* _Task prompt_
Could you find every line in the entries below that holds the word "back" and copy it?
───── Dataset content ─────
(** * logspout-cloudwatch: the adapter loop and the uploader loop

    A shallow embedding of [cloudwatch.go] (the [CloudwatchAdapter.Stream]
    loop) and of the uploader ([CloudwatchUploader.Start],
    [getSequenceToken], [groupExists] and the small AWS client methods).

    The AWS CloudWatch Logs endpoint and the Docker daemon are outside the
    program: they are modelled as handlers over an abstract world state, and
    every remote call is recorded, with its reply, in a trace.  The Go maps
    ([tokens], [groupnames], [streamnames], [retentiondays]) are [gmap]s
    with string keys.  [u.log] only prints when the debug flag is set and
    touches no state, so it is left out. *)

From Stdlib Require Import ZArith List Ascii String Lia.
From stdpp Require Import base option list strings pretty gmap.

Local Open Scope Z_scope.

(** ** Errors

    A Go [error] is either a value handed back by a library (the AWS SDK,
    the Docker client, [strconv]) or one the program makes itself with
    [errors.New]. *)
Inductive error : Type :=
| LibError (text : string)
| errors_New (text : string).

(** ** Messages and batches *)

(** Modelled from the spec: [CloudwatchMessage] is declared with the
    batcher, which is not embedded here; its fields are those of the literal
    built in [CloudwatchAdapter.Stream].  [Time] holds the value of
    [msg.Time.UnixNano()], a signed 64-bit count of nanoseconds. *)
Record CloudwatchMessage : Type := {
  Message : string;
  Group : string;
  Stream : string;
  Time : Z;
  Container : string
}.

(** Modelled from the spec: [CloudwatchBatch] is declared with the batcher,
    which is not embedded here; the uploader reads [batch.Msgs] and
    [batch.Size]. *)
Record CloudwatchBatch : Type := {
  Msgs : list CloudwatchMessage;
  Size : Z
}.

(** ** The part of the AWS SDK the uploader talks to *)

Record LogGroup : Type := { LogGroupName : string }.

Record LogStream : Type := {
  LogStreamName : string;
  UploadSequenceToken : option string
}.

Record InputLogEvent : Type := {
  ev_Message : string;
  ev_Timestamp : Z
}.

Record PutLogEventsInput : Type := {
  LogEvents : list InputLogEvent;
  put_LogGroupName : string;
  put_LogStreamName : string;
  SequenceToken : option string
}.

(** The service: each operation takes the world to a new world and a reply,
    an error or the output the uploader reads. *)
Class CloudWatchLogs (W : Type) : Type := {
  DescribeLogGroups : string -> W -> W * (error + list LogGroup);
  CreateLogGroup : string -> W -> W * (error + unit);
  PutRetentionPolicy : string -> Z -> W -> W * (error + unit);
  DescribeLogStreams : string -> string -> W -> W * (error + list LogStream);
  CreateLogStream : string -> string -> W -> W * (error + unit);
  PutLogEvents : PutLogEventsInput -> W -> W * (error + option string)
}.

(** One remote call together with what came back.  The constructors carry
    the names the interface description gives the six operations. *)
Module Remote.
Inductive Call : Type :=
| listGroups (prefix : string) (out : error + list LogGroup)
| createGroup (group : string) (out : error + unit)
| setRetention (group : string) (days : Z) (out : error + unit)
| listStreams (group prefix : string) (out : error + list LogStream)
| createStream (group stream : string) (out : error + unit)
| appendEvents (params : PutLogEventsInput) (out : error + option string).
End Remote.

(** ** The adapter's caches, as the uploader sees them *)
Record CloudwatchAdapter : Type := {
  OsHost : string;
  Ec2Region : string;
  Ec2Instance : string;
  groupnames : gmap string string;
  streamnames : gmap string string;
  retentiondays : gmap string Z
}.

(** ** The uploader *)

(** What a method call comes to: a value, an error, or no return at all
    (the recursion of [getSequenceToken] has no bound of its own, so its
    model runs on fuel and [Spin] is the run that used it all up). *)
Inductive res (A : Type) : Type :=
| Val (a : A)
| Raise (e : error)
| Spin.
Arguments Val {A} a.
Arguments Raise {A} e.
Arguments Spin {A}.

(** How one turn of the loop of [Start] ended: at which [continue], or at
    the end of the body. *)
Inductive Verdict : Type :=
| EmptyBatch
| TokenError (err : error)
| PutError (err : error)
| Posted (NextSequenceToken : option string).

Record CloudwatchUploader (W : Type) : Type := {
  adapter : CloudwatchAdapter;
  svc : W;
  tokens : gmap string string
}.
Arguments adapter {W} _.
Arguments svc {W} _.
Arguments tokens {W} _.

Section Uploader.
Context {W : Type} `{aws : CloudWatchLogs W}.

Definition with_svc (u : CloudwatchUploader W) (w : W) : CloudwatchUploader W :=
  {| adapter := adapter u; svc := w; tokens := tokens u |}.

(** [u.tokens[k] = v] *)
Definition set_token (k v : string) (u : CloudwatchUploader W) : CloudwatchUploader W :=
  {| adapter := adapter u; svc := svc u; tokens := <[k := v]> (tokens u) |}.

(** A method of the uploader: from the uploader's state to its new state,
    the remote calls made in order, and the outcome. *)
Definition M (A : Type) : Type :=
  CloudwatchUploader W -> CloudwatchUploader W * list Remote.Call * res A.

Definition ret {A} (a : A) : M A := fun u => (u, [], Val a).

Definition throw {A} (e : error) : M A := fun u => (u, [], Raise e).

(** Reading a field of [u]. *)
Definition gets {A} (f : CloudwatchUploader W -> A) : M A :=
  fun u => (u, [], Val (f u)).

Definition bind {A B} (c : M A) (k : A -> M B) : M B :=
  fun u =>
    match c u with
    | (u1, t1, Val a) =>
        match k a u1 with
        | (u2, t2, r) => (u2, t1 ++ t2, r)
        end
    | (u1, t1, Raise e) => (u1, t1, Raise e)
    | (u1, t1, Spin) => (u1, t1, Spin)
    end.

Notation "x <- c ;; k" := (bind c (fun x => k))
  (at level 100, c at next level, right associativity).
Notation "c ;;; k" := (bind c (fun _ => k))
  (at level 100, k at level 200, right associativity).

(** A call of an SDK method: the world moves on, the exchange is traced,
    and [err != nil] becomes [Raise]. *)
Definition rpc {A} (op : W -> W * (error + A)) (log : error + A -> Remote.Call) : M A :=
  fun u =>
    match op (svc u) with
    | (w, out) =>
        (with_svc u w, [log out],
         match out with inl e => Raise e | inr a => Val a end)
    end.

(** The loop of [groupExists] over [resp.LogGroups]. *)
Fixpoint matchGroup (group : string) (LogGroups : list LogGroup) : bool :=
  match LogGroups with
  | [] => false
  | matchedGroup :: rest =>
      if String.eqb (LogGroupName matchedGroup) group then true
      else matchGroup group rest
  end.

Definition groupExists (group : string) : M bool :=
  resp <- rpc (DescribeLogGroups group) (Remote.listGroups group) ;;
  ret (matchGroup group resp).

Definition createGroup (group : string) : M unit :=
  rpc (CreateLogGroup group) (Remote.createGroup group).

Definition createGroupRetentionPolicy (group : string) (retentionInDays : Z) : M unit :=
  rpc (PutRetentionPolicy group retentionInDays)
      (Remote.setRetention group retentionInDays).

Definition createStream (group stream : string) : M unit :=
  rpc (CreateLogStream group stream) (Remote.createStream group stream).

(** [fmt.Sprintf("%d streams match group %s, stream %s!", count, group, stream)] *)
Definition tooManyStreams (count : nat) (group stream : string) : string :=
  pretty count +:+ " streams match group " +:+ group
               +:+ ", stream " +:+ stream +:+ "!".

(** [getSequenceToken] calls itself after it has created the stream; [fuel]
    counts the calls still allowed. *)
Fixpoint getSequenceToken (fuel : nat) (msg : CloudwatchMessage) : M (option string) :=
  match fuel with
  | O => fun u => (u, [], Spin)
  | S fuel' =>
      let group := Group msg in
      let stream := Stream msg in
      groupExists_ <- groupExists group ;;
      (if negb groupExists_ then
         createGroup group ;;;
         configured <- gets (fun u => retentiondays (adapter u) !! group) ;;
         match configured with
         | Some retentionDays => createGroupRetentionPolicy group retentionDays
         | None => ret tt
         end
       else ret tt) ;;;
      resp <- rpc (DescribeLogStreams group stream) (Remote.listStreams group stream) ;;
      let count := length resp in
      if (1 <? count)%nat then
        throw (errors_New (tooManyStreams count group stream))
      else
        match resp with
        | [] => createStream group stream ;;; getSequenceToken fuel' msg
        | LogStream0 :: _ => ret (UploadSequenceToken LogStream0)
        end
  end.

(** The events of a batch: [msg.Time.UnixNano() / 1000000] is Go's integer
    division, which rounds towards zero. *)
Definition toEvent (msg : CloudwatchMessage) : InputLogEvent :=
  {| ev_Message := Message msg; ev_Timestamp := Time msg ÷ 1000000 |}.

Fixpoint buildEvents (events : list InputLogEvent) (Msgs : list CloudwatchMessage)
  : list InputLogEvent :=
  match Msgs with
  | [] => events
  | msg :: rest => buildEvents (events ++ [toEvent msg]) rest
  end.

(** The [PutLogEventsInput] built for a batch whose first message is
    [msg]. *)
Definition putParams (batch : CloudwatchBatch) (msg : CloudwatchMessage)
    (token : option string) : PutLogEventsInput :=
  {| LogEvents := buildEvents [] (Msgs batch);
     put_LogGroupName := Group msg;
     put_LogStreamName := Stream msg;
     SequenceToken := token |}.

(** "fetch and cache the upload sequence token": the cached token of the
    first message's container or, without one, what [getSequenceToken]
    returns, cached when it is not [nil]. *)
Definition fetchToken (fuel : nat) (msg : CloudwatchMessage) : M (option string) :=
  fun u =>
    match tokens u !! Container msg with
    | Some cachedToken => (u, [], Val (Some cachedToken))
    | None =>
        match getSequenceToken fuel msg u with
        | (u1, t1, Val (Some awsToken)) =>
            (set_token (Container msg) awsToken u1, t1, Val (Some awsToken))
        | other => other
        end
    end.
─────
* _Exercise response_
    A Go [error] is either a value handed back by a library (the AWS SDK,
(** One remote call together with what came back.  The constructors carry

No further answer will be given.